Amtrak’s Sustainable Futures: Slow Tourism and a Nationalization of Industrial Heritage
Mark Alan Rhodes II, Associate Professor of Geography, and Kathryn L. Hannum, Assistant Professor of Geography, Michigan Technological University
Abstract: Amtrak is the United States’s only nation-wide, intercity, publicly owned transit system. This public ownership of what remains of intercity passenger rail in the country offers a unique perspective to focus upon that rail heritage and its broader connections to industrial heritage via a more sustainable, experiential, and non-consumerist form of travel: slow tourism. From the working-class communities left behind by the retraction of industry to the redevelopment of post-industrial chic, how might we approach the applied industrial heritage of Amtrak? Using auto-ethnographic introspection from an Amtrak-based program on landscape, deindustrialization, and tourism, this paper asks how Amtrak navigates its potential for industrial heritage, sustainable tourism, and equitable development. “America’s Track” has faced financial difficulties since its inception. The broader economic geographies of all public transit, however, must consider direct and indirect externalities beyond the false hope of financial solvency. These include cultural and historical landscapes, collective memories, and the industrial heritage potential Amtrak provides to the neighborhoods it serves. In such cases, cultural resiliency and gentrification often come into conflict. This paper finds that Amtrak, while not immune to such conflict and controversy, offers a unique possibility in the United States to engage the geographies of heritage and tourism from a more “slow” perspective. Slow Tourism asks visitors to focus on absorbing experiences rather than maximizing consumption and on concentrating their time, travel, and money on fewer and more local destinations. However, some argue that Amtrak cannot fit such a bill to deliver both a slow tourism experience and a marketable product even with their $22 billion from the Infrastructure Investment and Jobs Act. In this paper, we resist the inference that slow tourism must equal slow growth. Instead, we illustrate multiple possible futures via Amtrak where we replace a growth mentality focused upon the consumption of space to a stewardship mentality valuing place.
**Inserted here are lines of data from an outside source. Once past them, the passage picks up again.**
(* ===== verification/RuntimeManifest.v ===== *)
(** The manifests the launcher writes (src/vm-frontend/src/runtime_manifest.rs):
    which host paths the guest sees, for the server of the composed filesystem, the
    guest's bind mounts and the configuration filesystem.

    The theorems compose the writer with its reader, the checks of the composed
    filesystem (Manifest.v, Namespace.v). Encoding as JSON is an interface, with
    the law that the reader decodes the fields that were written; files of the
    host are an interface that records what is written. *)

From stdpp Require Import base option list numbers strings gmap sets.
From Stdlib Require Import ZArith Lia Ascii String.
From S2P Require Import Prelude RustIo RustStr NetworkPolicy FsPath HostOps Manifest Namespace Frontend.

Local Open Scope string_scope.
Local Open Scope Z_scope.

Module RuntimeManifest.
Import FsPath HostOps Frontend.

Inductive ManifestSourceClass := Workspace | ToolState | AuthConfig | SystemRo | UserRo | UserRw.

Record RuntimeMount := mkMount {
  rm_id : string;
  rm_host_path : string;
  rm_guest_path : string;
  rm_readonly : bool;
  rm_source_class : ManifestSourceClass;
  rm_required : bool;
  rm_bind : bool
}.

Definition RuntimeMount_workspace (project : string) : RuntimeMount :=
  mkMount "m0001_workspace" project project false Workspace true true.

Record GuestShareSpec := mkShareSpec {
  host_home : string; gh : bool; extra_ro : list string; extra_rw : list string }.

Record RuntimeManifestSummary := mkSummary {
  sum_composed_fs_manifest : string;
  sum_composed_bind_manifest : string;
  sum_config_fs_manifest : string;
  mount_count : Z
}.

(** ** The written data *)

Record MetadataSpec := mkMetadata { uid_gid : string; permissions : string }.

Record HostMount := mkHostMount {
  hm_id : string;
  hm_guest_path : string;
  hm_host_path : string;
  hm_kind : string;
  hm_access : string;
  hm_source_class : ManifestSourceClass;
  hm_required : bool;
  hm_bind : bool;
  hm_metadata : MetadataSpec
}.

Record SyntheticSpec := mkSyntheticSpec { syn_uid : Z; syn_gid : Z; syn_dir_mode : string }.

Record FilterSpec := mkFilterSpec { f_mount_id : string; f_suffixes : list string; f_action : string }.

Record HostManifest := mkHostManifest {
  schema_version : Z;
  export_tag : string;
  created_by : string;
  mounts : list HostMount;
  synthetic : SyntheticSpec;
  protected : list string;
  shadow_root : option string;
  filters : list FilterSpec
}.

Record BindEntry := mkBindEntry {
  be_mount_id : string;
  be_kind : string;
  be_source : string;
  be_target : string;
  be_required : bool;
  be_create_parent : bool
}.

Record BindManifest := mkBindManifest {
  bm_schema_version : Z; composed_mountpoint : string; entries : list BindEntry }.

(** [GuestLaunchConfig] with its [GuestLaunchNetwork]. *)
Record GuestLaunchConfig := mkLaunchConfig {
  lc_schema_version : Z;
  lc_project_path : string;
  lc_guest_ip : string;
  lc_gateway_ip : string;
  lc_prefix_len : Z;
  lc_dns_ip : string;
  lc_guest_mac : string;
  lc_http_smoke_url : option string;
  lc_guest_log_dir : option string
}.

(** ** The mounts of a guest *)

Definition workspace_mounts (project : string) : list RuntimeMount := [RuntimeMount_workspace project].

Definition is_ascii_alphanumeric (a : ascii) : bool :=
  let n := N_of_ascii a in
  ((48 <=? n) && (n <=? 57) || (65 <=? n) && (n <=? 90) || (97 <=? n) && (n <=? 122))%N.

(** A character of several bytes is one [_]: its first byte stands for it, the
    bytes 0x80 to 0xbf continue it. *)
Definition is_continuation (a : ascii) : bool :=
  let n := N_of_ascii a in ((128 <=? n) && (n <=? 191))%N.

Fixpoint alphanumeric_or_underscore (s : string) : string :=
  match s with
  | EmptyString => ""
  | String a s' =>
      if is_continuation a then alphanumeric_or_underscore s'
      else String (if is_ascii_alphanumeric a then a else "_") (alphanumeric_or_underscore s')
  end.

Fixpoint trim_start_matches (c : ascii) (s : string) : string :=
  match s with
  | EmptyString => ""
  | String a s' => if decide (a = c) then trim_start_matches c s' else s
  end.

Definition trim_matches (c : ascii) (s : string) : string :=
  trim_end_matches c (trim_start_matches c s).

Definition mount_id_suffix (value : string) : string :=
  let suffix := trim_matches "_" (alphanumeric_or_underscore value) in
  if bool_decide (suffix = "") then "root" else suffix.

Definition mount_id (index : Z) (suffix : string) : string :=
  "m" ++ show_usize_04 index ++ "_" ++ suffix.

Definition home_mount (index : Z) (host_home guest_home rel_path : string) (readonly : bool)
  (source_class : ManifestSourceClass) : RuntimeMount :=
  mkMount (mount_id index (mount_id_suffix rel_path)) (path_join host_home rel_path)
    (path_join guest_home rel_path) readonly source_class false true.

Definition user_mount (index : Z) (path : string) (readonly : bool)
  (source_class : ManifestSourceClass) : RuntimeMount :=
  mkMount (mount_id index (mount_id_suffix path)) path path readonly source_class true true.

(** The loop over the extra paths, from the number of the first. *)
Fixpoint user_mounts (index : Z) (paths : list string) (readonly : bool)
  (source_class : ManifestSourceClass) : list RuntimeMount :=
  match paths with
  | [] => []
  | path :: rest =>
      user_mount index path readonly source_class :: user_mounts (index + 1) rest readonly source_class
  end.

Definition guest_runtime_mounts (project : string) (spec : GuestShareSpec) : list RuntimeMount :=
  let guest_home := host_home spec in
  let fixed :=
    ([RuntimeMount_workspace project;
      home_mount 2 (host_home spec) guest_home ".docker" false ToolState] ++
     (if gh spec then [home_mount 3 (host_home spec) guest_home ".config/gh" true AuthConfig] else []))%list in
  let next_id := if gh spec then 4 else 3 in
  (fixed ++ user_mounts next_id (extra_ro spec) true UserRo ++
   user_mounts (next_id + len (extra_ro spec)) (extra_rw spec) false UserRw)%list.

(** ** Validation *)

Definition protected_guest_paths : list string :=
  ["/proc"; "/sys"; "/dev"; "/run"; "/tmp"; "/var/lib/docker"; "/var/run/docker.sock"; "/var/run"].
Encountering the Cowboy: Remembering, Relating, and Reclaiming the Legacy of Philadelphia’s Black Horsemen
Courtney Berne, Ph.D., Lecturer/Instructor, Department of Geography, Rutgers University
Abstract: Beginning by observing a Black cowboy in a coffee shop, this paper weaves ethnography with theoretical frameworks regarding memory and encounter. By incorporating Helen F. Wilson’s (2016; 2017a; 2017b; 2019a; 2019b; 2020) work on multispecies encounter as context from which to examine how horse and rider alter the terms of urban entanglements, this piece challenges dominant spatial orders. Entreating Till’s (2012) and Hill’s (2013) work on memory, the author looks at kinesthetic relationships, which produce positive mental outcomes for Black urban riders. In addition to the spatial reclamation of trotting through city streets, this leads to a discussion of Black horsemanship as informal equine assisted therapy. Moreover, the embodied practice of riding horses re-maps historical memory while contributing to affect geographies through the empirics of urban equestrianism. The aim of this article is to show how Wilson’s work on encounter has inspired an outsider to think about movement and memory in new ways, as multispecies entanglements reimagine spaces of gentrification, affect, and place.